Furthermore, a three-dimensional and/or crystallographic structure of the protein of the invention can be used for the design of peptidomimetic inhibitors of the biological activity of the protein of the invention (Rose, Biochemistry 35 (1996), 12933 12944; Rutenber, Bioorg. Med. Chem. 4 (1996), 1545 1558).

Furthermore, the present invention relates to antibodies specifically recognizing an Eisenia foetida protein according to the invention or parts, i.e. specific fragments or epitopes, of such a protein. The antibodies of the invention can be used to identify and isolate other Eisenia foetida proteins and genes in any organism.
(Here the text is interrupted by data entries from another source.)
(** [pto_deadline] *)
Definition pto_deadline (s0 s1 s2 : SentPackets) (r : Rtt) (max_ack_delay pto_count : Z)
    (unacked_handshake : option Space) : option (Space * Z) :=
  let best := pto_loop (zip ALL [s0; s1; s2]) r max_ack_delay pto_count None in
  match best with
  | Some _ => best
  | None =>
      match unacked_handshake, max_option (omap last_ack_eliciting [s0; s1; s2]) with
      | Some space, Some last => Some (space, last + pto r 0 * saturating_pow2 pto_count)
      | _, _ => None
      end
  end.

(** ** Round-trip time: the estimate stays between the samples *)

Definition rtt_ok (lo hi : Z) (r : Rtt) : Prop :=
  match smoothed r, min r with
  | None, None => var r = 0
  | Some s, Some m => lo ≤ m ∧ m ≤ latest r ∧ m ≤ s ∧ s ≤ hi ∧ latest r ≤ hi ∧ 0 ≤ var r ≤ hi
  | _, _ => False
  end.

Lemma update_ok lo hi r sample ad mad :
  0 ≤ lo → lo ≤ sample ≤ hi → 0 ≤ ad → 0 ≤ mad → rtt_ok lo hi r → rtt_ok lo hi (update r sample ad mad).
Proof.
  intros Hlo Hs Ha Hm. unfold rtt_ok, update, saturating_sub.
  destruct (smoothed r) as [s|], (min r) as [m|]; cbn; try done; intros Hr.
  - destruct (Z.ltb_spec (Z.min m sample) sample); Z.to_euclidean_division_equations; lia.
  - Z.to_euclidean_division_equations; lia.
Qed.

Lemma foldl_update_ok lo hi samples r :
  0 ≤ lo → Forall (λ '(x, ad, mad), lo ≤ x ≤ hi ∧ 0 ≤ ad ∧ 0 ≤ mad) samples → rtt_ok lo hi r →
  rtt_ok lo hi (foldl (λ r '(x, ad, mad), update r x ad mad) r samples).
Proof.
  intros Hlo Hall. revert r. induction Hall as [|[[x ad] mad] samples (?&?&?) Hall IH]; intros r Hr; [done|].
  cbn. apply IH. by apply update_ok.
Qed.
(** The fate of a STREAM frame whose stream is still there. *)
Lemma shape_stream_fate c fl log id o len fi fl' s put s' exq exs :
  shape c fl log None None → fl ≡ₚ recovery.Stream id o len fi :: fl' →
  send_mut c id = Some (s, put) →
  (tracks ((o, len, fi) :: flight_of id fl') s → tracks (flight_of id fl') s' ∧ spent s' = spent s) →
  send_stream.same_end s s' →
  (exq = Some id ∨ exq = None ∧
     (send_stream.has_pending s' = true → send_stream.has_pending s = true)) →
  (exs = Some id ∨ exs = None ∧ send_stream.is_settled s' = send_stream.is_settled s) →
  shape (put s') fl' log exq exs.
Proof.
  intros H Hp Hm Ht (Ef & Er & Era) Hq Hst. rewrite <- (send_mut_put _ _ _ _ s' Hm).
  destruct (send_mut_ok _ _ _ _ _ _ _ _ H Hm) as [(Htr & Ha & Hb & Hc) _].
  assert (∀ j n, resetting fl (reset_pending c) j n ↔ resetting fl' (reset_pending c) j n) as Hrs.
  { intros j n. rewrite (resetting_perm _ _ _ _ _ Hp), resetting_cons. naive_solver. }
  destruct Ht as [Ht Hsp].
  { eapply send_stream.tracks_perm; [|exact Htr]. rewrite (flight_of_perm _ _ _ Hp), flight_of_cons.
    cbn. by rewrite decide_True. }
  eapply shape_send; [exact H|exact Hm| | |by eapply frame_opened_perm, H|apply H|done| |].
  - unfold send_ok. rewrite Er, Era, Hsp. split; [done|]. split; [done|].
    split; intros; rewrite <- ?Hrs in *; eauto.
  - intros j Hj. split; [|intros n; by rewrite <- Hrs].
    rewrite (flight_of_perm _ _ _ Hp), flight_of_cons. cbn. by rewrite decide_False.
  - rewrite Er, Ef. intros Hor. split; [done|]. destruct Hst as [|[? ->]]; auto.
  - destruct Hst as [|[? _]]; auto.
Qed.

Lemma send_mut_None_at c id : send_mut c id = None → send_at c id = None.
Proof. unfold send_at. by intros ->. Qed.

Lemma shape_acked c fl log f fl' :
  shape c fl log None None → fl ≡ₚ f :: fl' → shape (on_frame_acked c f) fl' log None None.
Proof.
  intros H Hp.
  assert (∀ j, (∀ s, send_at c j = Some s → stream_frame j f = None ∧ ∀ e n, f ≠ recovery.ResetStream j e n) →
    (∀ k, k ≠ j → stream_frame k f = None ∧ ∀ e n, f ≠ recovery.ResetStream k e n) →
    shape c fl' log None None) as Hdrop.
  { intros j Hj Hk. eapply shape_drop; [done..|]. intros k s Hs. destruct (decide (k = j)) as [->|]; eauto. }
  destruct f as [o len|id o len fi| |seq|id e n|l|id l]; cbn [on_frame_acked];
    try (apply (Hdrop 0); by intros).
  - apply shape_settle. destruct (send_mut c id) as [[s put]|] eqn:Hm.
    + destruct (send_mut_ok _ _ _ _ _ _ _ _ H Hm) as [(Htr & _) _].
      eapply shape_stream_fate; [exact H|exact Hp|exact Hm|apply send_stream.tracks_acked|
        apply send_stream.on_acked_end| |by left].
      right. split; [done|]. destruct (send_stream.has_pending s) eqn:Hpe; [done|].
      by rewrite (send_stream.on_acked_pending _ _ _ _ _ Htr Hpe).
    + apply shape_weaken. apply (Hdrop id).
      * rewrite (send_mut_None_at _ _ Hm). done.
      * intros k Hk. cbn. rewrite decide_False by done. split; [done|congruence].
  - apply shape_settle. destruct (send_mut c id) as [[s put]|] eqn:Hm.
    + destruct (send_mut_ok _ _ _ _ _ _ _ _ H Hm) as [(Htr & Ha & Hb & Hc) _].
      rewrite <- (send_mut_put _ _ _ _ _ Hm).
      assert (∀ j m, resetting fl' (reset_pending c) j m → resetting fl (reset_pending c) j m) as Hrs.
      { intros j m Hr. rewrite (resetting_perm _ _ _ _ _ Hp), resetting_cons. by left. }
      assert (send_stream.is_reset s = true) as Hr.
      { apply (Hc n). rewrite (resetting_perm _ _ _ _ _ Hp), resetting_cons. right. eauto. }
      assert (∀ j, flight_of j fl' ≡ₚ flight_of j fl) as Hfo.
      { intros j. by rewrite (flight_of_perm _ _ _ Hp), flight_of_cons. }
      eapply shape_send; [exact H|exact Hm| | |by eapply frame_opened_perm, H|apply H| | |by right].
      * split; [apply send_stream.tracks_reset_acked; eapply send_stream.tracks_perm; [symmetry; apply Hfo|done]|].
        destruct s. cbn in *. split; [done|]. split; [by left|]. intros m ?. by eapply Hc, Hrs.
      * intros j Hj. split; [done|]. intros m. split; [auto|].
        rewrite (resetting_perm _ _ _ _ _ Hp), resetting_cons. intros [|(? & [=])]; [done|congruence].
      * right. split; [done|]. by destruct s.
      * intros _. split; [left; by destruct s|by left].
    + apply shape_weaken. apply (Hdrop id).
      * rewrite (send_mut_None_at _ _ Hm). done.
      * intros k Hk. split; [done|congruence].
Qed.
These antibodies can be monoclonal antibodies, polyclonal antibodies or synthetic antibodies as well as fragments of antibodies, such as Fab, Fv or scFv fragments etc. Monoclonal antibodies can be prepared, for example, by the techniques as originally described in Kohler and Milstein, Nature 256 (1975), 495, and Galfre, Meth. Enzymol. 73 (1981), 3, which comprise the fusion of mouse myeloma cells to spleen cells derived from immunized mammals. Furthermore, antibodies or fragments thereof to the aforementioned peptides can be obtained by using methods which are described, e.g., in Harlow and Lane "Antibodies, A Laboratory Manual", CSH Press, Cold Spring Harbor, 1988. These antibodies can be used, for example, for the immunoprecipitation and immunolocalization of proteins according to the invention as well as for the monitoring of the synthesis of such proteins, for example, in recombinant organisms, and for the identification of compounds interacting with the protein according to the invention. For example, surface plasmon resonance as employed in the BIAcore system can be used to increase the efficiency of phage antibodies selections, yielding a high increment of affinity from a single library of phage antibodies which bind to an epitope of the protein of the invention (Schier, Human Antibodies Hybridomas 7 (1996), 97 105; Malmborg, J. Immunol. Methods 183 (1995),7 13). In many cases, the binding phenomena of antibodies to antigens is equivalent to other ligand/anti-ligand binding.

Claim 1 of 2 Claims

1. An isolated peptide consisting of SEQ ID NO: 1.